(Saved entries)
━━━━━━━━━━━━━━━━━━━━
(* ===== verification/ElfProofs.v ===== *)
(** * Relocation, symbols and loading are what the ELF format says

    Relocation stores the value of the ABI at each place and nothing else; the symbols
    of an object are added behind those that are there; the pages asked for cover every
    segment; and loading puts each segment where the file says. *)
From stdpp Require Import gmap.
From S2P Require Import Prelude Paging FsUtil BlockStore Hash Elf.

(** ** Memory *)
Definition mapped (m : vmem) (a n : Z) : Prop := forall x, a <= x < a + n -> is_Some (m !! x).
Definition same_at (m m' : vmem) (a n : Z) : Prop := forall x, a <= x < a + n -> m' !! x = m !! x.

Lemma load_bytes_there n : forall a m, mapped m a (Z.of_nat n) -> exists l, load_bytes n a m = Ok l /\ length l = n /\
  forall i, (i < n)%nat -> l !! i = m !! (a + Z.of_nat i).
Proof.
  induction n as [|n IH]; intros a m Hm; [exists []; split; [reflexivity|]; split; [reflexivity|lia]|].
  cbn [load_bytes]. destruct (Hm a ltac:(lia)) as [b Hb]. unfold load8. rewrite Hb.
  destruct (IH (a + 1) m) as (l & E & Hl & G); [intros x Hx; apply Hm; lia|]. exists (b :: l). cbn [mbind outcome_bind].
  rewrite E. split; [reflexivity|]. split; [cbn [length]; lia|]. intros [|i] Hi.
  - rewrite Z.add_0_r. symmetry. exact Hb.
  - change ((b :: l) !! S i) with (l !! i). rewrite G by lia. f_equal. lia.
Qed.
(* ===== verification/TasksProofs.v ===== *)
(** * No task runs on two processors

    The processors take turns between any two of the following steps: setting the flag
    of a task, leaving the current task, loading the next one, changing the tables when a
    task, a process or a processor is made or a task ends.  The functions of the
    scheduler are runs of these steps.  In every state that is reached a task is held by
    at most one processor.  [spawn_process] with [WAIT_FOR_PROCESS] and [exit_process]
    switch without the flag, and are no steps; with them two processors can run one
    task, and also when a task of a processor that is not started yet is switched to. *)
From stdpp Require Import gmap.
From S2P Require Import Prelude Paging BlockStore Hash Elf Tasks.

(** What a processor is doing: running its task; about to leave it for one whose flag it
    has set; having left it; looking for another after its task has ended; made but not
    started; started, with the flag of its task set. *)
Inductive phase := Running | Claimed (t : nat) | Released (t : nat) | Leaving | Added | Entered.

(** The tasks a processor holds, and the task of one that is starting. *)
Definition own (x : cpu_state) (p : phase) : list nat :=
  match p with Running | Entered => [tcb x] | Claimed t => [tcb x; t] | Released t => [t] | Leaving | Added => [] end.
Definition starts (x : cpu_state) (p : phase) : list nat := match p with Added | Entered => [tcb x] | _ => [] end.
Definition waits (x : cpu_state) (p : phase) : list nat := match p with Added => [tcb x] | _ => [] end.

(** ** Lists collected over the processors *)
Definition gather (f : cpu_state -> phase -> list nat) (l : list cpu_state) (ph : list phase) : list nat := concat (zip_with f l ph).
Definition do_get_input_event (active : bool) (s : input_state) : outcome (Z * option input_event * input_state) :=
  if active then
    if negb (input_buf_back s =? input_buf_front s) then
      e ← fetch (input_buf s) (input_buf_back s);
      Ok (0, Some e, mk_input (virtual_keystates s) (input_buf_front s) (add32 (input_buf_back s) 1 mod INPUT_BUFFER_SIZE) (input_buf s))
    else Ok (1, None, s)
  else Ok (-1, None, s).
(** [None]: the task waits on the condition variable and tries again. *)
Definition get_input_event (active wait : bool) (s : input_state) : outcome (option (Z * option input_event * input_state)) :=
  '(r, e, s) ← do_get_input_event active s;
  if wait then if negb (r =? 0) then Ok None else Ok (Some (0, e, s)) else Ok (Some (r, e, s)).
Definition get_keystate (active : bool) (key : Z) (s : input_state) : outcome bool :=
  if (NUM_VIRTUAL_KEYS <=? key) || negb active then Ok false else fetch (virtual_keystates s) key.

Definition get_ascii_from_vk (active : bool) (k : Z) (s : input_state) : outcome Z :=
  if k <? NUM_VIRTUAL_KEYS then
    down ← get_keystate active k s;
    if down : bool then
      l ← get_keystate active (vk VK_LSHIFT) s;
      r ← get_keystate active (vk VK_RSHIFT) s;
      fetch vk_to_ascii (if (l : bool) || r then add32 k NUM_VIRTUAL_KEYS else k)
    else Ok 0
  else Ok 0.

(** ** The keyboard: one byte *)
Definition at_keyboard_handler (key_data last_key time : Z) : outcome (option input_event * Z) :=
  if key_data <? 0xE0 then
    let lookup := Z.land key_data 0x7f in
    let key_state := if negb (has key_data 0x80) then KEY_DOWN else KEY_UP in
    let lookup := if last_key =? 0xE0 then u8 (lookup + 128) else lookup in
    k ← fetch key_translation_table lookup;
    Ok (Some (mk_event 0 0 (vk k) key_state time), key_data)
  else Ok (None, key_data).

(** ** The mouse: packets of three or four bytes *)
Definition MOUSE_WHEEL : Z := 3.
Definition MOUSE_5BUTTON : Z := 4.
Record ps2_mouse := mk_mouse { ms_buffer : list Z; buf_index : Z; ms_state : Z }.

Definition button_event (bit control modified new_state time : Z) : list input_event :=
  if has modified (Z.shiftl 1 bit) then [mk_event 0 control 0 (if has new_state 1 then BUTTON_DOWN else BUTTON_UP) time] else [].
Definition handle_mouse_packet (time : Z) (m : ps2_mouse) : outcome (list input_event * ps2_mouse) :=
  new_state ← fetch (ms_buffer m) 0;
  b1 ← fetch (ms_buffer m) 1;
  b2 ← fetch (ms_buffer m) 2;
  let rel_x := b1 - Z.land (Z.shiftl new_state 4) 0x100 in
  let rel_y := b2 - Z.land (Z.shiftl new_state 3) 0x100 in
  let modified := Z.lxor (ms_state m) new_state in
  Ok ((if negb (rel_x =? 0) then [mk_event 0 0 rel_x AXIS_MOTION time] else []) ++
      (if negb (rel_y =? 0) then [mk_event 0 1 (- rel_y) AXIS_MOTION time] else []) ++
      button_event 0 0 modified new_state time ++ button_event 1 1 modified new_state time ++ button_event 2 2 modified new_state time,
    mk_mouse (ms_buffer m) 0 new_state).
Fixpoint mouse_handler (class_ID time : Z) (data : list Z) (m : ps2_mouse) : outcome (list input_event * ps2_mouse) :=
  match data with
  | [] => Ok ([], m)
  | byte :: data =>
    buffer ← store (ms_buffer m) (buf_index m) byte;
    let m := mk_mouse buffer (buf_index m) (ms_state m) in
    let last := if (class_ID =? MOUSE_WHEEL) || (class_ID =? MOUSE_5BUTTON) then 3 else 2 in
    '(evs, m) ← (if buf_index m =? last then handle_mouse_packet time m
                 else Ok ([], mk_mouse (ms_buffer m) (add32 (buf_index m) 1) (ms_state m)));
    '(rest, m) ← mouse_handler class_ID time data m;
    Ok (evs ++ rest, m)
  end.
(* ===== verification/EditProofs.v ===== *)
(** * The text editor: the text under the keys, the cursor and the screen

    [drawn o e] says that drawing step [o] leaves everything but the screen as it is in
    [e] and writes inside the screen.  The document is the concatenation of its lines
    with their endings ([flat]); the cursor is an offset into it. *)
From S2P Require Import Prelude Vfs StdioFile Terminal TerminalProofs Input Edit.
#[local] Open Scope Z_scope.

(** ** The screen *)
Definition like (t t' : terminal) : Prop :=
  (t_width t' = t_width t /\ t_total_size t' = t_total_size t) /\ length (t_screen t') = length (t_screen t).
Definition drawn (o : outcome editor) (e : editor) : Prop := exists t', o = Ok (with_term t' e) /\ like (s_term e) t'.
Record screen_ok (e : editor) : Prop := {
  sc_width : t_width (s_term e) = term_width e;
  sc_size : 32 <= term_width e /\ 1 <= term_height e;
  sc_cells : term_width e * (term_height e + 1) <= Z.of_nat (length (t_screen (s_term e)));
  sc_word : term_width e * (term_height e + 1) < 2 ^ 32 }.

Lemma like_refl t : like t t.
Proof. split; [split|]; reflexivity. Qed.
Lemma like_trans a b c : like a b -> like b c -> like a c.
Proof. intros [[W1 T1] L1] [[W2 T2] L2]. split; [split|]; congruence. Qed.
Lemma with_term_id e : with_term (s_term e) e = e.
Proof. now destruct e. Qed.
Lemma with_term_twice t t' e : with_term t' (with_term t e) = with_term t' e.
Proof. reflexivity. Qed.
Lemma drawn_ok e : drawn (Ok e) e.
Proof. exists (s_term e). rewrite with_term_id. auto using like_refl. Qed.
Lemma drawn_bind o (f : editor -> outcome editor) e : drawn o e ->
  (forall t', like (s_term e) t' -> drawn (f (with_term t' e)) (with_term t' e)) -> drawn (o ≫= f) e.
Proof.
  intros (t & E & L) H. rewrite (bind_Ok_l _ _ _ E). destruct (H t L) as (t' & E' & L').
  exists t'. rewrite E', with_term_twice. split; [reflexivity|]. exact (like_trans _ _ _ L L').
Qed.
Lemma screen_like e t : like (s_term e) t -> screen_ok e -> screen_ok (with_term t e).
Proof. intros [[W T] L] [H1 H2 H3 H4]. split; cbn; [congruence|auto|rewrite L; auto|auto]. Qed.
━━━━━━━━━━━━━━━━━━━━
ASSIGNMENT: After locating the line that contains "task, a process", please copy exactly every line from the start of the records through it, and nothing else.

TASK SOLUTION:
(* ===== verification/ElfProofs.v ===== *)
(** * Relocation, symbols and loading are what the ELF format says

    Relocation stores the value of the ABI at each place and nothing else; the symbols
    of an object are added behind those that are there; the pages asked for cover every
    segment; and loading puts each segment where the file says. *)
From stdpp Require Import gmap.
From S2P Require Import Prelude Paging FsUtil BlockStore Hash Elf.

(** ** Memory *)
Definition mapped (m : vmem) (a n : Z) : Prop := forall x, a <= x < a + n -> is_Some (m !! x).
Definition same_at (m m' : vmem) (a n : Z) : Prop := forall x, a <= x < a + n -> m' !! x = m !! x.

Lemma load_bytes_there n : forall a m, mapped m a (Z.of_nat n) -> exists l, load_bytes n a m = Ok l /\ length l = n /\
  forall i, (i < n)%nat -> l !! i = m !! (a + Z.of_nat i).
Proof.
  induction n as [|n IH]; intros a m Hm; [exists []; split; [reflexivity|]; split; [reflexivity|lia]|].
  cbn [load_bytes]. destruct (Hm a ltac:(lia)) as [b Hb]. unfold load8. rewrite Hb.
  destruct (IH (a + 1) m) as (l & E & Hl & G); [intros x Hx; apply Hm; lia|]. exists (b :: l). cbn [mbind outcome_bind].
  rewrite E. split; [reflexivity|]. split; [cbn [length]; lia|]. intros [|i] Hi.
  - rewrite Z.add_0_r. symmetry. exact Hb.
  - change ((b :: l) !! S i) with (l !! i). rewrite G by lia. f_equal. lia.
Qed.
(* ===== verification/TasksProofs.v ===== *)
(** * No task runs on two processors

    The processors take turns between any two of the following steps: setting the flag
    of a task, leaving the current task, loading the next one, changing the tables when a
    task, a process or a processor is made or a task ends.  The functions of the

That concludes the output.